**GOAL OF THE EXERCISE:**
When the line containing "From Stdlib Require Import ZArith QArith" is found in the data below, copy it and each line after it through the line containing "[cd.rst]; [async_reset] presets", exactly and with no others.

**GIVEN INFORMATION:**

(** * LiteX-Boards, Crosslink-NX evaluation board targets

    A shallow embedding of [litex_boards/targets/crosslink_nx_evn.py] (and of
    its twin [crosslink_nx_eval.py], which differs only in the names of the
    platform module and of the LRAM core), with the properties of the
    clock/reset generator [_CRG], of [BaseSoC] and of [main].

    The file has three parts:
    - [CRG]: the synchronous logic that [_CRG.__init__] describes, as a
      transition system over the two clock domains [por] and [sys];
    - [Py]: the few Python builtins [main] relies on ([float], [int], true
      division), over IEEE 754 binary64 numbers;
    - [Target]: the construction code ([_CRG.__init__], [BaseSoC.__init__],
      [main]) as state-passing code over the record of calls it makes to the
      framework. *)

From Stdlib Require Import ZArith QArith Bool List Ascii String Floats Lia.
From Stdlib Require Import Qabs DecimalString DecimalN DecimalPos.
From stdpp Require Import base list strings gmap.
Import ListNotations.

Local Open Scope Z_scope.
Set Warnings "-inexact-float".

(** ** The clock/reset generator as a transition system *)

Module CRG.

(** [por_count = Signal(16, reset=2**16-1)]: a 16-bit register; an
    assignment keeps the low 16 bits of the value assigned. *)
Definition por_count_bits : Z := 16.
Definition por_count_reset : Z := 2 ^ 16 - 1.
Definition trunc16 (v : Z) : Z := v mod 2 ^ por_count_bits.

(** The signals the generator reads from outside: the pad [gsrn]
    ([self.rst_n], active low) and the PLL's [locked] output. *)
Record pins := Pins { rst_n : bool; locked : bool }.

(** [AsyncResetSynchronizer(cd, async_reset)]: two flip-flops clocked by
    [cd.clk], the first fed with 0, the second fed by the first and driving
    [cd.rst]; [async_reset] presets both asynchronously. *)
Record synchronizer := Sync { rst1 : bool; rst : bool }.

Definition sync_preset (async_reset : bool) (f : synchronizer) : synchronizer :=
  if async_reset then Sync true true else f.

Definition sync_clock (f : synchronizer) : synchronizer :=
  Sync false (rst1 f).

(** The state: the pins as they are driven now, the counter, and the reset
    synchronizers of [cd_por] and [cd_sys]. *)
Record state := State {
  io : pins;
  por_count : Z;
  por_sync : synchronizer;
  sys_sync : synchronizer
}.

(** [self.comb += por_done.eq(por_count == 0)] *)
Definition por_done (s : state) : bool := por_count s =? 0.

(** The reset lines of the two domains. *)
Definition cd_por_rst (s : state) : bool := rst (por_sync s).
Definition cd_sys_rst (s : state) : bool := rst (sys_sync s).

(** [~self.rst_n], the asynchronous reset of [cd_por]. *)
Definition por_async_reset (s : state) : bool := negb (rst_n (io s)).

(** [~self.sys_pll.locked | ~por_done], the asynchronous reset of [cd_sys]. *)
Definition sys_async_reset (s : state) : bool :=
  negb (locked (io s)) || negb (por_done s).

(** Asynchronous presets take effect without a clock. *)
Definition settle (s : state) : state :=
  State (io s) (por_count s)
        (sync_preset (por_async_reset s) (por_sync s))
        (sync_preset (sys_async_reset s) (sys_sync s)).

Definition drive (i : pins) (s : state) : state :=
  settle (State i (por_count s) (por_sync s) (sys_sync s)).

(** [self.sync.por += If(~por_done, por_count.eq(por_count - 1))].
    [cd_por = ClockDomain()] has a reset, so the register is reloaded with
    its reset value on a clock edge that finds [cd_por.rst] asserted; the
    reset has priority over the statement. *)
Definition por_count_next (s : state) : Z :=
  if cd_por_rst s then por_count_reset
  else if negb (por_done s) then trunc16 (por_count s - 1)
  else por_count s.

Definition por_edge (s : state) : state :=
  settle (State (io s) (por_count_next s) (sync_clock (por_sync s)) (sys_sync s)).

Definition sys_edge (s : state) : state :=
  settle (State (io s) (por_count s) (por_sync s) (sync_clock (sys_sync s))).

(** One step: the pins take their new values, then at most one clock ticks.
    The two clocks are free-running and unrelated, so a trace interleaves
    them in any order. *)
Inductive clock := Por | Sys | Quiet.

Definition event : Type := clock * pins.

Definition tick (c : clock) (s : state) : state :=
  match c with
  | Por => por_edge s
  | Sys => sys_edge s
  | Quiet => s
  end.

Definition step (s : state) (e : event) : state :=
  tick (fst e) (drive (snd e) s).

Definition run (s : state) (tr : list event) : state :=
  fold_left step tr s.

(** Power-up: the counter holds its reset value; the flip-flops of the
    synchronizers hold whatever they hold. *)
Definition power_up (i : pins) (p q : synchronizer) : state :=
  settle (State i por_count_reset p q).

Definition is_por (e : event) : bool :=
  match fst e with Por => true | _ => false end.

(** The number of [por] clock edges of a trace. *)
Fixpoint por_cycles (tr : list event) : Z :=
  match tr with
  | [] => 0
  | e :: tr' => (if is_por e then 1 else 0) + por_cycles tr'
  end.

(** A run: a trace no [por] clock edge of which finds [cd_por] in reset. *)
Fixpoint in_run (s : state) (tr : list event) : bool :=
  match tr with
  | [] => true
  | e :: tr' =>
      (if is_por e then negb (cd_por_rst (drive (snd e) s)) else true)
      && in_run (step s e) tr'
  end.

(** The pad [gsrn] is held high along the trace. *)
Definition released (tr : list event) : bool :=
  forallb (fun e : event => rst_n (snd e)) tr.

(** Settled states: the presets have taken effect. *)
Definition settled (s : state) : Prop :=
  (por_async_reset s = true -> por_sync s = Sync true true) /\
  (sys_async_reset s = true -> sys_sync s = Sync true true).

(** The counter is within its 16 bits. *)
Definition in_range (s : state) : Prop := 0 <= por_count s <= por_count_reset.

(** Some pins and traces to run the generator on: [gsrn] high or low, the
    PLL locked or not, flip-flops set or clear, and [n] edges of one clock
    with the pins held. *)
Definition up : pins := Pins true true.
Definition unlocked : pins := Pins true false.
Definition pressed : pins := Pins false true.
Definition clear : synchronizer := Sync false false.
Definition set : synchronizer := Sync true true.
Definition hold (n : Z) (c : clock) (i : pins) : list event :=
  repeat (c, i) (Z.to_nat n).

(** The number of [sys] clock edges of a trace. *)
Definition is_sys (e : event) : bool :=
  match fst e with Sys => true | _ => false end.

Fixpoint sys_cycles (tr : list event) : Z :=
  match tr with
  | [] => 0
  | e :: tr' => (if is_sys e then 1 else 0) + sys_cycles tr'
  end.
(** * UART firmware core: receive ring, task queue, EEPROM persistence

    Shallow embedding of
      - [uart_command_logger.X/main.c]   (ring buffer, task list, EEPROM save/load,
                                          tick-driven task runner), and
      - [UART-based Circular Buffer system with interrupts/uart_with_ring_buffer.X/main.c]
                                         (the same ring buffer with an echo loop).

    Conventions.
      - C integers are [Z]; a conversion to [uint8_t], [uint16_t] or [char] is written
        out as a reduction modulo 2^8 / 2^16.  A [char] is represented by its 8-bit
        pattern, so the model does not depend on the signedness of plain [char].
      - C's [%] is only ever applied to non-negative operands here, where it agrees
        with [Z.modulo].
      - The target is AVR (the sources include <avr/io.h>): data pointers are two
        bytes, integers are little-endian and structs carry no padding. *)

From Stdlib Require Import ZArith Lia String Ascii DecimalString.
From stdpp Require Import gmap list sorting.

Open Scope Z_scope.

Definition uint8 (x : Z) : Z := x mod 256.
Definition uint16 (x : Z) : Z := x mod 65536.
(** the bit pattern of an integer converted to [char] *)
Definition char_of (x : Z) : Z := x mod 256.

Ltac zmod := Z.div_mod_to_equations; lia.

(** Boolean comparisons in the hypotheses, turned into propositions. *)
Ltac zbool :=
  repeat match goal with
  | H : (_ <=? _) = true |- _ => apply Z.leb_le in H
  | H : (_ <=? _) = false |- _ => apply Z.leb_gt in H
  | H : (_ <? _) = true |- _ => apply Z.ltb_lt in H
  | H : (_ <? _) = false |- _ => apply Z.ltb_ge in H
  | H : (_ =? _) = true |- _ => apply Z.eqb_eq in H
  | H : (_ =? _) = false |- _ => apply Z.eqb_neq in H
  end.

(* ===================================================================== *)
(** ** The receive ring (both source files)                               *)
(* ===================================================================== *)

Module Ring.

Definition BUFFER_SIZE : Z := 64.

(** [volatile char rx_buffer[BUFFER_SIZE]; volatile uint8_t head = 0, tail = 0;] *)
Record ring := Mk { rx_buffer : list Z; head : Z; tail : Z }.

Definition init : ring :=
  {| rx_buffer := replicate 64 0; head := 0; tail := 0 |}.

(** Type invariant of the three globals: the array has [BUFFER_SIZE] cells and both
    indices stay inside it.  An index outside the array would be undefined
    behaviour in C; [ok] is preserved by every operation (lemmas [ok_rx], [ok_read]). *)
Definition ok (r : ring) : Prop :=
  length (rx_buffer r) = 64%nat ∧ 0 ≤ head r < 64 ∧ 0 ≤ tail r < 64.

(** [uint8_t buffer_is_empty() { return head == tail; }] *)
Definition buffer_is_empty (r : ring) : bool := head r =? tail r.

(** [uint8_t buffer_is_full() { return ((head + 1) % BUFFER_SIZE) == tail; }] *)
Definition buffer_is_full (r : ring) : bool :=
  ((head r + 1) mod BUFFER_SIZE) =? tail r.

(** [char buffer_read()]: the returned [char] and the ring afterwards. *)
Definition buffer_read (r : ring) : Z * ring :=
  if buffer_is_empty r then (char_of (-1), r)
  else
    let c := rx_buffer r !!! Z.to_nat (tail r) in
    (c, {| rx_buffer := rx_buffer r;
           head := head r;
           tail := uint8 ((tail r + 1) mod BUFFER_SIZE) |}).

(** [ISR(USART_RX_vect)], with the byte found in [UDR0] as argument. *)
Definition USART_RX_vect (udr0 : Z) (r : ring) : ring :=
  let data := char_of udr0 in
  let next := uint8 ((head r + 1) mod BUFFER_SIZE) in
  if negb (next =? tail r) then
    {| rx_buffer := <[Z.to_nat (head r) := data]> (rx_buffer r);
       head := next;
       tail := tail r |}
  else r.

(** The second source file spells the same three functions
    [is_buffer_empty], [is_buffer_full] and [uart_read]. *)
Definition is_buffer_empty := buffer_is_empty.
Definition is_buffer_full := buffer_is_full.
Definition uart_read := buffer_read.

(** [uart_send(c)] appends [c] to the transmitted bytes (the busy-wait on [UDRE0]
    is not modelled). *)
Definition uart_send (c : Z) (tx : list Z) : list Z := tx ++ [c].

(** [void uart_echo()]: one iteration of the consumer loop. *)
Definition uart_echo (st : ring * list Z) : ring * list Z :=
  let '(r, tx) := st in
  if negb (is_buffer_empty r) then
    let '(c, r') := uart_read r in (r', uart_send c tx)
  else (r, tx).

(** An execution interleaves receive interrupts with consumer iterations. *)
Inductive event := Rx (udr0 : Z) | Echo.

Definition step (st : ring * list Z) (e : event) : ring * list Z :=
  match e with
  | Rx d => (USART_RX_vect d (fst st), snd st)
  | Echo => uart_echo st
  end.

Definition exec (evs : list event) (st : ring * list Z) : ring * list Z :=
  foldl step st evs.

Definition pushed (evs : list event) : list Z :=
  omap (λ e, match e with Rx d => Some (char_of d) | Echo => None end) evs.

(** The unread bytes, oldest first: cells [tail], [tail+1], ... up to [head]. *)
Definition used (r : ring) : nat := Z.to_nat ((head r - tail r) mod 64).

Definition contents (r : ring) : list Z :=
  map (λ i : nat, rx_buffer r !!! Z.to_nat ((tail r + Z.of_nat i) mod 64))
      (seq 0 (used r)).

End Ring.

(* ===================================================================== *)
(** ** Task list, task runner and EEPROM persistence                      *)
(**    ([uart_command_logger.X/main.c])                                   *)
(* ===================================================================== *)

Module Logger.

Definition MAX_CMD_LEN : Z := 32.
Definition MAX_LOGS : nat := 10.
Definition TICK_MS : Z := 10.

Definition NULL : Z := 0.

(** [struct TaskNode { char data[MAX_CMD_LEN]; uint16_t delay_ticks;
                       uint8_t priority; struct TaskNode* next; };] *)
Record TaskNode := Node {
  data : list Z;
  delay_ticks : Z;
  priority : Z;
  next : Z
}.

(** [sizeof(TaskNode)] on AVR: 32 + 2 + 1 + 2 bytes, no padding. *)
Definition sizeof_TaskNode : Z := MAX_CMD_LEN + 2 + 1 + 2.

(** The globals of the program together with its environment.
    - [heap]: the nodes obtained from [malloc] and not yet freed, by address;
    - [pool]: the blocks the allocator can still hand out, in the order it will hand
      them out; [malloc] fails (returns [NULL]) when the pool is empty;
    - [eeprom]: the non-volatile bytes, by address;
    - [ee_writes]: the calls to [eeprom_write_block] made so far (address, bytes);
    - [tx]: the bytes passed to [uart_send] so far. *)
Record state := State {
  heap : gmap Z TaskNode;
  pool : list Z;
  log_head : Z;
  ee_address : Z;
  eeprom : gmap Z Z;
  ee_writes : list (Z * list Z);
  tx : list Z
}.

Definition set_heap (h : gmap Z TaskNode) (s : state) : state :=
  State h (pool s) (log_head s) (ee_address s) (eeprom s) (ee_writes s) (tx s).
Definition set_pool (p : list Z) (s : state) : state :=
  State (heap s) p (log_head s) (ee_address s) (eeprom s) (ee_writes s) (tx s).
Definition set_log_head (p : Z) (s : state) : state :=
  State (heap s) (pool s) p (ee_address s) (eeprom s) (ee_writes s) (tx s).
Definition set_ee_address (a : Z) (s : state) : state :=
  State (heap s) (pool s) (log_head s) a (eeprom s) (ee_writes s) (tx s).
Definition set_eeprom (e : gmap Z Z) (w : list (Z * list Z)) (s : state) : state :=
  State (heap s) (pool s) (log_head s) (ee_address s) e w (tx s).
Definition set_tx (t : list Z) (s : state) : state :=
  State (heap s) (pool s) (log_head s) (ee_address s) (eeprom s) (ee_writes s) t.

**RESPONSE FOR THIS EXERCISE:**
From Stdlib Require Import ZArith QArith Bool List Ascii String Floats Lia.
From Stdlib Require Import Qabs DecimalString DecimalN DecimalPos.
From stdpp Require Import base list strings gmap.
Import ListNotations.

Local Open Scope Z_scope.
Set Warnings "-inexact-float".

(** ** The clock/reset generator as a transition system *)

Module CRG.

(** [por_count = Signal(16, reset=2**16-1)]: a 16-bit register; an
    assignment keeps the low 16 bits of the value assigned. *)
Definition por_count_bits : Z := 16.
Definition por_count_reset : Z := 2 ^ 16 - 1.
Definition trunc16 (v : Z) : Z := v mod 2 ^ por_count_bits.

(** The signals the generator reads from outside: the pad [gsrn]
    ([self.rst_n], active low) and the PLL's [locked] output. *)
Record pins := Pins { rst_n : bool; locked : bool }.

(** [AsyncResetSynchronizer(cd, async_reset)]: two flip-flops clocked by
    [cd.clk], the first fed with 0, the second fed by the first and driving
    [cd.rst]; [async_reset] presets both asynchronously. *)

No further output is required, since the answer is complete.